* Saved entries *
(** What it is for a pattern to match between two states of the matcher,
    said without any search order: the declarative reading of the pattern
    syntax.  A group leaves its own bounds as the capture. *)
Inductive Matches (ignoreCase : bool) (input : jsstring)
  : regex -> mstate -> mstate -> Prop :=
| Matches_Empty x : Matches ignoreCase input Empty x x
| Matches_Char c d x :
    nth_error input (endIndex x) = Some d ->
    canonicalize ignoreCase c = canonicalize ignoreCase d ->
    Matches ignoreCase input (Char c) x
      {| endIndex := S (endIndex x); capture := capture x |}
| Matches_Class p d x :
    nth_error input (endIndex x) = Some d ->
    p d = true ->
    Matches ignoreCase input (Class p) x
      {| endIndex := S (endIndex x); capture := capture x |}
| Matches_Seq a b x y z :
    Matches ignoreCase input a x y ->
    Matches ignoreCase input b y z ->
    Matches ignoreCase input (Seq a b) x z
| Matches_Alt_left a b x y :
    Matches ignoreCase input a x y ->
    Matches ignoreCase input (Alt a b) x y
| Matches_Alt_right a b x y :
    Matches ignoreCase input b x y ->
    Matches ignoreCase input (Alt a b) x y
| Matches_Star_done g a x : Matches ignoreCase input (Star g a) x x
| Matches_Star_more g a x y z :
    Matches ignoreCase input a x y ->
    Matches ignoreCase input (Star g a) y z ->
    Matches ignoreCase input (Star g a) x z
| Matches_Group a x y :
    Matches ignoreCase input a x y ->
    Matches ignoreCase input (Group a) x
      {| endIndex := endIndex y;
         capture := Some (endIndex x, endIndex y) |}
| Matches_Bol x :
    endIndex x = 0 -> Matches ignoreCase input Bol x x
| Matches_Eol x :
    length input <= endIndex x -> Matches ignoreCase input Eol x x.
(** * A multilevel LRU cache: shallow embedding of [main.py]

    The program is a chain of cache levels.  Each level owns a [Cache],
    which binds a capacity-bounded [HashMapBasedStorage] to an
    [LRUKeyAccessPolicy]; the policy keeps a hand-written doubly-linked
    list ([LL]) of [Node] objects and a dict from keys to nodes.

    Python objects are mutable and shared, so every class is embedded as
    a record of its fields and every method as a computation in a small
    state-and-exception monad: a method maps the object's state to an
    outcome (a returned value or a raised exception) and the state it
    leaves behind.  A raised exception keeps the mutations made before
    it, as in Python.

    The abstract classes [BaseStorage], [BaseKeyAccessPolicy] and
    [BasecacheLevel] have one concrete subclass each, and it is these
    that are embedded.  The levels of a chain own distinct caches, as
    in the program's driver. *)

From Stdlib Require Import ZArith Lia.
From stdpp Require Import base option list gmap strings.

Set Warnings "-clear-no-such-hyp".

Open Scope string_scope.
Open Scope nat_scope.

(** ** Values, exceptions, and the monad *)

(** Python values that the caches hold.  Keys are strings.  A
    [ReadResponse] object is a value like any other and can itself be
    stored. *)
Inductive pyval : Type :=
  | VNone
  | VInt (z : Z)
  | VStr (s : string)
  | VReadResponse (value : pyval) (time_took : Z).

(** The exceptions the program can raise.  [AttributeError attr] is an
    attribute access [None.attr]; [RecursionError] is the interpreter
    running out of stack. *)
Inductive exn : Type :=
  | StorageFullException
  | KeyError (key : string)
  | AttributeError (attr : string)
  | RecursionError.

Inductive outcome (A : Type) : Type :=
  | Ret (a : A)
  | Exc (e : exn).
Arguments Ret {A} a.
Arguments Exc {A} e.

Definition M (S A : Type) : Type := S → outcome A * S.

Definition ret {S A} (a : A) : M S A := λ s, (Ret a, s).
Definition raise {S A} (e : exn) : M S A := λ s, (Exc e, s).
Definition bind {S A B} (m : M S A) (k : A → M S B) : M S B :=
  λ s, match m s with
       | (Ret a, s') => k a s'
       | (Exc e, s') => (Exc e, s')
       end.
Definition gets {S A} (f : S → A) : M S A := λ s, (Ret (f s), s).
Definition modify {S} (f : S → S) : M S unit := λ s, (Ret tt, f s).

(** [try: m  except E: h] where [catches] says which exceptions the
    clause names; the handler runs in the state the raise left. *)
Definition try_except {S A} (m : M S A) (catches : exn → bool) (h : exn → M S A)
  : M S A :=
  λ s, match m s with
       | (Ret a, s') => (Ret a, s')
       | (Exc e, s') => if catches e then h e s' else (Exc e, s')
       end.

(** Run a method of a field object inside the owner's state. *)
Definition zoom {S T A} (proj : S → T) (upd : T → S → S) (m : M T A) : M S A :=
  λ s, let '(r, t') := m (proj s) in (r, upd t' s).

Notation "'let!' x := m 'in' k" := (bind m (λ x, k))
  (at level 10, x name, m at level 100, k at level 200).
Notation "m ;> k" := (bind m (λ _, k))
  (at level 100, k at level 200, right associativity).

(** Python's default recursion limit.  Every recursive method below
    needs depth at most two (lemmas [make_node_head_depth] and
    [put_depth]), so the limit is never met. *)
Definition recursion_limit : nat := 1000.

(** ** Storage *)

(** [capacity] is a number or [float('inf')]. *)
Inductive bound : Type :=
  | Finite (n : nat)
  | Infinite.

(** [len(self.db) == self.capacity] *)
Definition len_eq (n : nat) (c : bound) : bool :=
  match c with
  | Finite m => Nat.eqb n m
  | Infinite => false
  end.

Module HashMapBasedStorage.

Record t : Type := mk {
  capacity : bound;
  db : gmap string pyval
}.

Definition init (capacity : bound) : t := mk capacity ∅.

Definition set_db (f : gmap string pyval → gmap string pyval) (self : t) : t :=
  mk (capacity self) (f (db self)).

Definition put (key : string) (value : pyval) : M t unit :=
  let! n := gets (λ self, size (db self)) in
  let! c := gets capacity in
  if len_eq n c then raise StorageFullException
  else modify (set_db (insert key value)).

Definition get (key : string) : M t pyval :=
  let! o := gets (λ self, db self !! key) in
  match o with
  | Some v => ret v
  | None => raise (KeyError key)
  end.

Definition remove (key : string) : M t unit :=
  let! o := gets (λ self, db self !! key) in
  match o with
  | Some _ => modify (set_db (delete key))
  | None => raise (KeyError key)
  end.

End HashMapBasedStorage.

(** ** The recency list *)

(** A [Node] object.  [prev] and [next] are references to other nodes
    or [None]. *)
Record Node : Type := mkNode {
  val : string;
  prev : option nat;
  next : option nat
}.

Module LL.

(** [nodes] is the store of [Node] objects, a reference being the
    index at which the node was allocated; [head] and [tail] are the
    two fields of the Python [LL] object.  Nodes are never freed
    (a node stays alive while anything points to it), so an index
    never dangles. *)
Record t : Type := mk {
  nodes : list Node;
  head : option nat;
  tail : option nat
}.

Definition init : t := mk [] None None.

Definition node_at (self : t) (r : nat) : Node :=
  default (mkNode "" None None) (nodes self !! r).

Definition set_head (h : option nat) : M t unit :=
  modify (λ self, mk (nodes self) h (tail self)).
Definition set_tail (tl : option nat) : M t unit :=
  modify (λ self, mk (nodes self) (head self) tl).

(** [Node(val)] *)
Definition new_node (v : string) : M t nat :=
  let! r := gets (λ self, length (nodes self)) in
  modify (λ self, mk (nodes self ++ [mkNode v None None]) (head self) (tail self)) ;>
  ret r.

(** [o.prev], [o.next], [o.val] for [o] a node or [None] *)
Definition get_prev (o : option nat) : M t (option nat) :=
  match o with
  | Some r => gets (λ self, prev (node_at self r))
  | None => raise (AttributeError "prev")
  end.
Definition get_next (o : option nat) : M t (option nat) :=
  match o with
  | Some r => gets (λ self, next (node_at self r))
  | None => raise (AttributeError "next")
  end.
Definition get_val (o : option nat) : M t string :=
  match o with
  | Some r => gets (λ self, val (node_at self r))
  | None => raise (AttributeError "val")
  end.

Definition write (r : nat) (f : Node → Node) (self : t) : t :=
  mk (<[r := f (node_at self r)]> (nodes self)) (head self) (tail self).

(** [o.prev = v] and [o.next = v] *)
Definition set_prev (o v : option nat) : M t unit :=
  match o with
  | Some r => modify (write r (λ n, mkNode (val n) v (next n)))
  | None => raise (AttributeError "prev")
  end.
Definition set_next (o v : option nat) : M t unit :=
  match o with
  | Some r => modify (write r (λ n, mkNode (val n) (prev n) v))
  | None => raise (AttributeError "next")
  end.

* Exercise *
Within the data above, the span starting at the line containing "Matches ignoreCase input (Class p) x" and ending at the line containing "it, as in Python." is to be retyped exactly, with no other lines.

* Exercise result *
    Matches ignoreCase input (Class p) x
      {| endIndex := S (endIndex x); capture := capture x |}
| Matches_Seq a b x y z :
    Matches ignoreCase input a x y ->
    Matches ignoreCase input b y z ->
    Matches ignoreCase input (Seq a b) x z
| Matches_Alt_left a b x y :
    Matches ignoreCase input a x y ->
    Matches ignoreCase input (Alt a b) x y
| Matches_Alt_right a b x y :
    Matches ignoreCase input b x y ->
    Matches ignoreCase input (Alt a b) x y
| Matches_Star_done g a x : Matches ignoreCase input (Star g a) x x
| Matches_Star_more g a x y z :
    Matches ignoreCase input a x y ->
    Matches ignoreCase input (Star g a) y z ->
    Matches ignoreCase input (Star g a) x z
| Matches_Group a x y :
    Matches ignoreCase input a x y ->
    Matches ignoreCase input (Group a) x
      {| endIndex := endIndex y;
         capture := Some (endIndex x, endIndex y) |}
| Matches_Bol x :
    endIndex x = 0 -> Matches ignoreCase input Bol x x
| Matches_Eol x :
    length input <= endIndex x -> Matches ignoreCase input Eol x x.
(** * A multilevel LRU cache: shallow embedding of [main.py]

    The program is a chain of cache levels.  Each level owns a [Cache],
    which binds a capacity-bounded [HashMapBasedStorage] to an
    [LRUKeyAccessPolicy]; the policy keeps a hand-written doubly-linked
    list ([LL]) of [Node] objects and a dict from keys to nodes.

    Python objects are mutable and shared, so every class is embedded as
    a record of its fields and every method as a computation in a small
    state-and-exception monad: a method maps the object's state to an
    outcome (a returned value or a raised exception) and the state it
    leaves behind.  A raised exception keeps the mutations made before
    it, as in Python.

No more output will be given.